How can we infer the degree of predation intensity from:

• Direct evidence of predators / predation
• Direct evidence may include gut contents (coprolites?) or trace fossils (capturing predatory behaviour), but is likely to be rare.
• Predation damage
• Borings are common; their distribution and frequency can illuminate predation intesity, particularly when considered alongside shell size (i.e. age of prey). Other forms of damage – e.g. fractures from clab-claw crushing – become more abundant during the predation and can point to the rise of new predatory strategies. But not all predatory activity leaves evidence of its damage, and some may completely obliterate shell remains, so this evidence needs to be weighed carefully.
• Morphological defences
• Does the onset of widespread mineralization in the Cambrian reflect the inexorable rise of predation? The abundance and nature of mineralized defences is likely linked to the expected likelihood of predation, though environmental conditions may need to be taken into account (e.g. availability of calcium ions in freshwater).
• Predatory adaptations
• Taxa with obvious adaptations for predation are probably predators (though not always – e.g. the herbivorous panda has relict canines), and can potentially be linked to prey by signs of relevant damage. Predation and scavenging are not always easy to distinguish.
• Range distribution
• Taxa that cannot resist predation – such as sessile brachiopods, which lack the metabolic stature to secrete thick shells or expend energy keeping them closed – may be driven to exinction in settings where predation is a significant force.
• Ecosystem structure
• Predation intensity tends to correspond to diversity, as demonstrated by starfish-caging experiments; Ediacaran Cloudina reefs may thus be tentatively interpreted as free from significant predatory pressure.

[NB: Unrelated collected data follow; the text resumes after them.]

(** * Custom-attribute validators of taiga-back

    A shallow embedding of [taiga/projects/custom_attributes/validators.py]:
    the name/project uniqueness check of the custom-attribute validators, the
    estimation normaliser and the validation of the [attributes_values]
    payload, followed by the properties proved about them. *)

From Stdlib Require Import ZArith List String Ascii Bool Lia.
From Stdlib Require Import DecimalString DecimalZ DecimalPos.
Import ListNotations.

#[local] Set Warnings "-register-all".
#[local] Open Scope string_scope.
#[local] Open Scope Z_scope.

(** ** Python values and exceptions *)

Module Py.

(** The three messages the validators pass to [ValidationError]. *)
Inductive message : Set :=
| AlreadyExists        (* "Already exists one with the same name." *)
| InvalidContent       (* "Invalid content. It must be {key: value,...}" *)
| InvalidCustomFields. (* "It contain invalid custom fields." *)

(** Exceptions that leave the validators.  Only [ValidationError] is a
    validation failure; the others are uncaught Python errors. *)
Inductive exn : Set :=
| ValidationError (m : message)
| ValueError
| TypeError
| KeyError
| IndexError.

Inductive result (A : Type) : Type :=
| Ok (a : A)
| Raise (e : exn).
Arguments Ok {A} a.
Arguments Raise {A} e.

Definition bind {A B : Type} (r : result A) (k : A -> result B) : result B :=
  match r with
  | Ok a => k a
  | Raise e => Raise e
  end.

Notation "x <- r ;; k" := (bind r (fun x => k))
  (at level 61, r at next level, right associativity).

(** Values a decoded JSON document is made of (floats are left out, and
    text is ASCII).  A dict is kept as its items in iteration order; its keys
    are pairwise distinct strings. *)
Inductive pyval : Type :=
| PNone
| PBool (b : bool)
| PInt (z : Z)
| PStr (s : string)
| PList (l : list pyval)
| PDict (d : list (string * pyval)).

(** [bool(v)]: what [if v] and [v or w] test. *)
Definition truthy (v : pyval) : bool :=
  match v with
  | PNone => false
  | PBool b => b
  | PInt z => negb (z =? 0)
  | PStr s => negb (s =? "")%string
  | PList l => match l with [] => false | _ => true end
  | PDict d => match d with [] => false | _ => true end
  end.

Definition is_digit (a : ascii) : bool := (("0" <=? a) && (a <=? "9"))%char.

(** Characters [int] skips around a number in an ASCII string: tab, line
    feed, vertical tab, form feed, carriage return and space. *)
Definition is_space (a : ascii) : bool :=
  let n := nat_of_ascii a in
  ((9 <=? n) && (n <=? 13) || (n =? 32))%nat.

Fixpoint lstrip (s : string) : string :=
  match s with
  | String a r => if is_space a then lstrip r else s
  | EmptyString => EmptyString
  end.

Fixpoint rstrip (s : string) : string :=
  match s with
  | String a r =>
      match rstrip r with
      | EmptyString => if is_space a then EmptyString else String a EmptyString
      | r' => String a r'
      end
  | EmptyString => EmptyString
  end.

Definition strip (s : string) : string := rstrip (lstrip s).

(** Value of a non-empty string of decimal digits, leading zeros allowed. *)
Definition digits_value (s : string) : option Z :=
  option_map Z.of_uint (NilZero.uint_of_string s).

(** The digits of an integer literal: one or more digits, single
    underscores allowed between two digits and dropped. *)
Fixpoint digit_groups (after_digit : bool) (s : string) : option string :=
  match s with
  | String a r =>
      if is_digit a then option_map (String a) (digit_groups true r)
      else if (a =? "_")%char && after_digit then digit_groups false r
      else None
  | EmptyString => if after_digit then Some EmptyString else None
  end.

Definition literal_value (s : string) : option Z :=
  match digit_groups false s with
  | Some ds => digits_value ds
  | None => None
  end.

(** [int(s)] for a string of ASCII characters: surrounding white space, an
    optional sign, then the digits.  [None] stands for the [ValueError] of
    [int]. *)
Definition int_of_str (s : string) : option Z :=
  match strip s with
  | String "-" r => option_map Z.opp (literal_value r)
  | String "+" r => literal_value r
  | t => literal_value t
  end.

(** [int(v)] *)
Definition int (v : pyval) : result Z :=
  match v with
  | PInt z => Ok z
  | PBool b => Ok (if b then 1 else 0)
  | PStr s => match int_of_str s with Some z => Ok z | None => Raise ValueError end
  | PNone | PList _ | PDict _ => Raise TypeError
  end.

Brachiopod functional morphology

Brachiopods offer a useful case study in adaptive morphology: their form often reflects the environment they inhabit. Brachidia (skeletal elements that support the lophophore) are good examples of convergent evolution. This raises a more general point: if there’s a best solution to a physical problem, biology will often find it.

What brachiopod morphologies might you expect to find in the following environments?

• Fine, soupy sediments
• Concavo-planar productid brachiopods can employ the 'iceberg' strategy and float in the soupy mud, keeping their commissure free of the sediment in order to feed and respire.
• Shallow ocean with high terrigenous input
• The water may be rich in suitable organic foodstuffs, but high energy and large clasts washed in may threaten to choke the lophophore. A zig-zag commissure could come in very handy here.
• Mid-to-high productivity, slightly stressed Palaeozoic outer shelf
• This sounds like good turf for brachiopods; the deeper water and stress may keep predators at bay, but the high productivity may support multiple tiers of suspension feeders. As such, we may expect to see a mix of pedunculate brachiopods, accessing higher tiers, and taxa with small pedicles (for anchorage only) or no pedicles, accessing lower tiers.
• Mid-to-high productivity inner shelf in recent oceans, with no major environmental fluctuations
• This sounds like the ideal setting for a high-diversity ecosystem in which predation pressure is likely high. That's bad news for brachiopods, which are unlikely to exist here in any number.